Actual cover of Forbes Magazine February-March 2025 edition
“Fighting Is In Our DNA as Human Beings” – Dana White
So says Dana White, the President and CEO of the UFC – the Ultimate Fighting Championship or, as Forbes puts it, Lord of the Octagon.
But it begs the question, is Mr. White correct?
Is fighting in all of our DNA? Like having blue eyes, short curly hair, or one big toe 20% larger than the other?
Do men and women step into the Octagon to pummel each other into unconsciousness solely because there is some chemical reaction happening in our bodies that prompts us to raise our fists and feet and strike another human being?
The same “chemical motivation” we rely on to survive in the wild, reproduce, or pick up a guitar and start writing folk songs?
Or is it an overly simplistic and self-serving statement that justifies humans brutalizing other humans to generate corporate profits?
Because it’s hard to deny that humans do like to be entertained.
Whether it’s gladiatorial combat in the old Roman Coliseum tradition or watching 4 ½ hours of the Oscars on a Sunday night once a year, humans are loath to do nothing. We need distractions.
The Aztecs played a ballgame called “ōllamaliztli" that, under certain conditions, ended with the losing team’s leader being beheaded.
Nice. No World Series or World Cup here, just a quiet journey to the top of the pyramid and a quick goodbye.
We invented Ruby in the pastoral fields of England, which eventually became football in America (NFL), which could lay claim to producing more concussions over the past 100 years than all falling coconuts did in the past two millennia.
But is it in our DNA?
The coding that makes us who we are and, in many ways, what we are on a daily basis. Do we not have a say in the matter as in, no, not today? I think I’ll go plant a tree instead.
And if it is, even just a little bit, why do we focus on it?
Are humans normally that antagonistic to one another that in many cases, the only solution to a problem is getting in another’s face or pounding them into submission?
A hereditary, involuntary reaction or a learned experience?
By this logic, wouldn’t compassion be in our DNA as well?
Nurturing another. Music and the Arts?
And what about love? surely, love is in our DNA and has been forever, which is one reason there are over 8 billion of us, not counting every other species on Earth.
But instead of having the Love Games and celebrating Mankind’s best behaviors, we have Porn.
So maybe Mr. White has a valid point. We can’t help ourselves.
After all, who would sit in front of an 88” TV screen for two hours watching a barn being erected?
Or a demonstration of a new stitch that’ll make your next sweater easier to knit.

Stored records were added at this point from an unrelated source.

(* ===== verification/Text.v ===== *)
(** * Text and byte encodings

    The parts of Python's standard library the modelled sources rely on to
    move between [str] and [bytes]: [str.encode]/[bytes.decode] (UTF-8,
    strict), [bytes.hex], [base64.urlsafe_b64encode] and strict
    [base64.b64decode], decimal [repr] of [int], code-point ordering of [str],
    [str.strip]/[str.lower] on the characters the sources test, and the
    canonical text of [uuid.UUID]. *)

From S2P Require Import Prelude.

(** ** Hexadecimal *)

Definition hex_digit (d : Z) : Z := if d <? 10 then 48 + d else 87 + d.

(** [bytes.hex()] and [hashlib...hexdigest()]. *)
Fixpoint hexdigest (b : pybytes) : pystr :=
  match b with
  | [] => []
  | x :: r => hex_digit (x / 16) :: hex_digit (x mod 16) :: hexdigest r
  end.

(** ** UTF-8 *)

Definition is_surrogate (c : Z) : bool := (55296 <=? c) && (c <=? 57343).

(** A code point with a UTF-8 encoding. *)
Definition is_scalar (c : Z) : bool :=
  (0 <=? c) && (c <=? 1114111) && negb (is_surrogate c).

Definition utf8_char (c : Z) : pybytes :=
  if c <? 128 then [c]
  else if c <? 2048 then [192 + c / 64; 128 + c mod 64]
  else if c <? 65536 then [224 + c / 4096; 128 + (c / 64) mod 64; 128 + c mod 64]
  else [240 + c / 262144; 128 + (c / 4096) mod 64; 128 + (c / 64) mod 64; 128 + c mod 64].

(** [s.encode("utf-8")]: a lone surrogate has no encoding. *)
Fixpoint utf8_encode (s : pystr) : res pybytes :=
  match s with
  | [] => Ok []
  | c :: r =>
      check! guard (is_scalar c) UnicodeEncodeError "surrogates not allowed" in
      let! b := utf8_encode r in
      Ok (utf8_char c ++ b)
  end.

Definition is_cont (b : Z) : bool := (128 <=? b) && (b <=? 191).

(** [b.decode("utf-8")], strict: overlong forms, surrogates and values above
    U+10FFFF are refused. *)
Fixpoint utf8_decode (l : pybytes) : res pystr :=
  match l with
  | [] => Ok []
  | b0 :: r0 =>
      if b0 <? 128 then let! s := utf8_decode r0 in Ok (b0 :: s)
      else match r0 with
      | [] => raise UnicodeDecodeError "unexpected end of data"
      | b1 :: r1 =>
          if negb (is_cont b1) then raise UnicodeDecodeError "invalid continuation byte"
          else if (194 <=? b0) && (b0 <=? 223) then
            let! s := utf8_decode r1 in Ok ((b0 - 192) * 64 + (b1 - 128) :: s)
          else match r1 with
          | [] => raise UnicodeDecodeError "unexpected end of data"
          | b2 :: r2 =>
              if negb (is_cont b2) then raise UnicodeDecodeError "invalid continuation byte"
              else if (224 <=? b0) && (b0 <=? 239) then
                let c := (b0 - 224) * 4096 + (b1 - 128) * 64 + (b2 - 128) in
                check! guard ((2048 <=? c) && negb (is_surrogate c))
                  UnicodeDecodeError "invalid continuation byte" in
                let! s := utf8_decode r2 in Ok (c :: s)
              else match r2 with
              | [] => raise UnicodeDecodeError "unexpected end of data"
              | b3 :: r3 =>
                  if negb (is_cont b3) then raise UnicodeDecodeError "invalid continuation byte"
                  else if (240 <=? b0) && (b0 <=? 244) then
                    let c := (b0 - 240) * 262144 + (b1 - 128) * 4096
                             + (b2 - 128) * 64 + (b3 - 128) in
                    check! guard ((65536 <=? c) && (c <=? 1114111))
                      UnicodeDecodeError "invalid continuation byte" in
                    let! s := utf8_decode r3 in Ok (c :: s)
                  else raise UnicodeDecodeError "invalid start byte"
              end
          end
      end
  end.

(** ** Base64 with the URL alphabet, unpadded *)

Definition b64_char (v : Z) : Z :=
  if v <? 26 then 65 + v
  else if v <? 52 then 71 + v
  else if v <? 62 then v - 4
  else if v =? 62 then 45 else 95.

(** [base64.urlsafe_b64encode(value).rstrip(b"=").decode("ascii")] *)
Fixpoint b64url_encode (b : pybytes) : pystr :=
  match b with
  | [] => []
  | [x] => [b64_char (x / 4); b64_char (x mod 4 * 16)]
  | [x; y] => [b64_char (x / 4); b64_char (x mod 4 * 16 + y / 16); b64_char (y mod 16 * 4)]
  | x :: y :: z :: r =>
      b64_char (x / 4) :: b64_char (x mod 4 * 16 + y / 16)
      :: b64_char (y mod 16 * 4 + z / 64) :: b64_char (z mod 64) :: b64url_encode r
  end.

(** The value of one character once [altchars=b"-_"] has been translated to
    the standard alphabet; the standard characters stay accepted. *)
Definition b64_value (c : Z) : option Z :=
  if is_upper c then Some (c - 65)
  else if is_lower c then Some (c - 71)
  else if is_digit c then Some (c + 4)
  else if (c =? 43) || (c =? 45) then Some 62
  else if (c =? 47) || (c =? 95) then Some 63
  else None.

(** The data characters of the input, without their padding. *)
Fixpoint b64_data (l : pystr) : option pybytes :=
  match l with
  | [] => Some []
  | [_] => None
  | [a; b] =>
      x ← b64_value a; y ← b64_value b; Some [x * 4 + y / 16]
  | [a; b; c] =>
      x ← b64_value a; y ← b64_value b; z ← b64_value c;
      Some [x * 4 + y / 16; y mod 16 * 16 + z / 4]
  | a :: b :: c :: d :: r =>
      x ← b64_value a; y ← b64_value b; z ← b64_value c; w ← b64_value d;
      t ← b64_data r;
      Some (x * 4 + y / 16 :: y mod 16 * 16 + z / 4 :: z mod 4 * 64 + w :: t)
  end.

(** Drop one trailing ["="], if there is one. *)
Definition strip_pad1 (s : pystr) : pystr :=
  match reverse s with
  | c :: r => if c =? 61 then reverse r else s
  | [] => s
  end.

(** Drop at most two trailing ["="] characters. *)
Definition strip_padding (s : pystr) : pystr := strip_pad1 (strip_pad1 s).

(** [base64.b64decode(s, altchars=b"-_", validate=True)] on a string whose
    length the caller has rounded up to a multiple of four. *)
Definition b64decode (s : pystr) : res pybytes :=
  check! guard (zlen s mod 4 =? 0) BinasciiError "Incorrect padding" in
  match b64_data (strip_padding s) with
  | Some b => Ok b
  | None => raise BinasciiError "Non-base64 digit found"
  end.

(** ["=" * (-len(value) % 4)] *)
Definition b64_padding (value : pystr) : pystr :=
  repeat 61 (Z.to_nat ((- zlen value) mod 4)).

(** ** Decimal integers *)

Fixpoint dec_digits (fuel : nat) (n : Z) (acc : pystr) : pystr :=
  match fuel with
  | O => acc
  | S f => if n <? 10 then (48 + n) :: acc
           else dec_digits f (n / 10) ((48 + n mod 10) :: acc)
  end.

(** [repr] of a non-negative [int]: the number of decimal digits is at most
    the number of binary ones, so the fuel is never exhausted. *)
Definition nat_repr (n : Z) : pystr := dec_digits (S (Z.to_nat (Z.log2 n))) n [].
Definition int_repr (n : Z) : pystr :=
  if n <? 0 then 45 :: nat_repr (- n) else nat_repr n.

Definition dec_value (l : pystr) : Z := fold_left (fun a c => a * 10 + (c - 48)) l 0.

(** ** Ordering of [str] *)

Fixpoint str_ltb (a b : pystr) : bool :=
  match a, b with
  | _, [] => false
  | [], _ :: _ => true
  | x :: a', y :: b' => (x <? y) || ((x =? y) && str_ltb a' b')
  end.

(** ** [str] methods on the characters the sources test for *)

Definition is_space (c : Z) : bool :=
  ((9 <=? c) && (c <=? 13)) || ((28 <=? c) && (c <=? 32)) || (c =? 133) || (c =? 160)
  || (c =? 5760) || ((8192 <=? c) && (c <=? 8202)) || (c =? 8232) || (c =? 8233)
  || (c =? 8239) || (c =? 8287) || (c =? 12288).

Fixpoint lstrip (s : pystr) : pystr :=
  match s with
  | [] => []
  | c :: r => if is_space c then lstrip r else s
  end.
Definition strip (s : pystr) : pystr := reverse (lstrip (reverse (lstrip s))).

(** The lower-case form of the characters whose lower-case form is ASCII
    (the ASCII capitals and U+212A KELVIN SIGN). Every other character lowers
    to text that contains a non-ASCII character, as it does itself, so a
    comparison with ASCII text gives the answer of [str.lower]. *)
Definition lower_char (c : Z) : Z :=
  if is_upper c then c + 32 else if c =? 8490 then 107 else c.
Definition lower (s : pystr) : pystr := map lower_char s.

Fixpoint starts_with (p s : pystr) : bool :=
  match p, s with
  | [], _ => true
  | _ :: _, [] => false
  | a :: p', b :: s' => (a =? b) && starts_with p' s'
  end.
Definition ends_with (p s : pystr) : bool := starts_with (reverse p) (reverse s).

(** [s.split(sep)] for a separator of one character. *)
Fixpoint split_on (sep : Z) (s : pystr) : list pystr :=
  match s with
  | [] => [[]]
  | c :: r =>
      if c =? sep then [] :: split_on sep r
      else match split_on sep r with
           | x :: xs => (c :: x) :: xs
           | [] => [[c]]
           end
  end.

(** [s.encode("ascii")] *)
Definition ascii_encode (s : pystr) : res pybytes :=
  check! guard (forallb (fun c => (0 <=? c) && (c <? 128)) s) UnicodeEncodeError
    "ordinal not in range(128)" in
  Ok s.

(** ** Canonical text of a UUID *)

(** [str(uuid.UUID(bytes=b))] for sixteen bytes. *)
Definition uuid_str (b : pybytes) : pystr :=
  let h := hexdigest b in
  take 8 h ++ 45 :: take 4 (drop 8 h) ++ 45 :: take 4 (drop 12 h)
  ++ 45 :: take 4 (drop 16 h) ++ 45 :: drop 20 h.

Definition uuid_groups (s : pystr) : pystr :=
  take 8 s ++ take 4 (drop 9 s) ++ take 4 (drop 14 s) ++ take 4 (drop 19 s) ++ drop 24 s.

(** [str(uuid.UUID(value)) == value]: thirty-two lower-case hexadecimal digits
    in groups of 8-4-4-4-12. *)
Definition canonical_uuid (s : pystr) : bool :=
  (zlen s =? 36)
  && bool_decide (s !! 8%nat = Some 45) && bool_decide (s !! 13%nat = Some 45)
  && bool_decide (s !! 18%nat = Some 45) && bool_decide (s !! 23%nat = Some 45)
  && forallb is_hex (uuid_groups s).

(** ** Lemmas *)

Ltac zdm := Z.to_euclidean_division_equations; lia.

Probably all of 27 people, right?
But if they started fighting with those knitting needles or through a series of carefully crafted tests and viewer-voting decided who would be the first to be thrown off the top of the barn, then maybe people would watch in large numbers.
And that would be sad, wouldn’t it? Proving Mr. White’s theory correct and inevitable.
After all, we turned the act of driving a car into a Demolition Derby on Friday nights and eventually into NASCAR, where bumping other cars at 180 MPH has become a fun add-on to driving in circles.
We also turned an emotional reaction into Power Slap, where contestants, both male and female, are allowed to haul off and slap their opponent into the I/C Unit, all for prize money and bragging rights at the local pub. Also founded by Mr. Dana White.
Is it in our DNA?
Or in our marketing?
People have hunted other animals since the dawn of time to survive. But stuffing their heads and mounting them on a wall – is that need or vanity?
You decide.
Fighting may or may not be in our DNA, but survival is. We’ll defend ourselves and loved ones against an attack, sure.
But when’s the last time you walked unannounced into a total stranger’s house and started a fight?
Unless, of course, it was in an eight-sided ring with 6000 people watching.